Data to process ▸
====
(** C1, as the code has it: [Route.init] succeeds if and only if the
    handler is a function whose number of parameters is the path's argument
    count N or N+1 and whose results are well shaped (at most two, at most
    one of type [error], at most one plain); a function with more than N+1
    parameters panics with the "not enough path arguments" message and one
    with fewer than N with the "too many path arguments" message. *)
Theorem init_arity_and_results (route : Route) :
  ((exists r, init route = inr r) <->
   exists h, Handler route = Some h /\
     reflect.Kind_of (dynType h) = reflect.Func /\
     (reflect.NumIn (dynType h) = NumArgs (Path_ route) \/
      reflect.NumIn (dynType h) = NumArgs (Path_ route) + 1) /\
     outs_ok (reflect.Outs (dynType h))) /\
  (forall h, Handler route = Some h ->
     reflect.Kind_of (dynType h) = reflect.Func ->
     (reflect.NumIn (dynType h) > NumArgs (Path_ route) + 1 ->
      init route = inl (Panicf
        "not enough path arguments for route { %s %s }: %d < %d"
        [FString (Method route); FPath (Path_ route);
         FInt (NumArgs (Path_ route)); FInt (reflect.NumIn (dynType h) - 1)])) /\
     (reflect.NumIn (dynType h) < NumArgs (Path_ route) ->
      init route = inl (Panicf
        "too many path arguments for route { %s %s }: %d > %d"
        [FString (Method route); FPath (Path_ route);
         FInt (NumArgs (Path_ route)); FInt (reflect.NumIn (dynType h))]))).
Proof.
  split; [apply init_succeeds_iff|].
  intros h Hh Hk. unfold init. rewrite Hh, Hk. simpl. split; intros Hn.
  - destruct (_ <? _ - 1) eqn:H1; [done|]. zbool. lia.
  - destruct (_ <? _ - 1) eqn:H1; [zbool; lia|].
    destruct (_ >? _) eqn:H2; [done|]. zbool. lia.
Qed.

(** ** Binding and invocation *)

(** [Call] keeps the number of the arguments and all of them but the last;
    the arguments of a function that is not variadic are passed as they
    are. *)
Lemma Call_args_spec t h bound received :
  Call_args t h bound = Some received ->
  length received = length bound /\
  (forall i, (S i < length bound)%nat -> received !! i = bound !! i) /\
  (forall ins outs, t = TFunc ins outs -> received = bound).
Proof.
  unfold Call_args. destruct h as [ht f|ht]; [|done].
  destruct t as [name k|ins outs|ins outs slice fits]; [done|by intros [= <-]|].
  destruct (reverse bound) as [|x before] eqn:Hrev; [done|].
  destruct fits; [|done]. intros [= <-].
  apply (f_equal reverse) in Hrev. rewrite reverse_involutive, reverse_cons in Hrev.
  subst bound. rewrite !length_app. simpl. split; [done|]. split; [|done].
  intros i Hi. rewrite !lookup_app_l by lia. done.
Qed.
====
Work task ▸
Search the material above for the word "unfold", and return each line that holds it.

Answer space ▸
  intros h Hh Hk. unfold init. rewrite Hh, Hk. simpl. split; intros Hn.
  unfold Call_args. destruct h as [ht f|ht]; [|done].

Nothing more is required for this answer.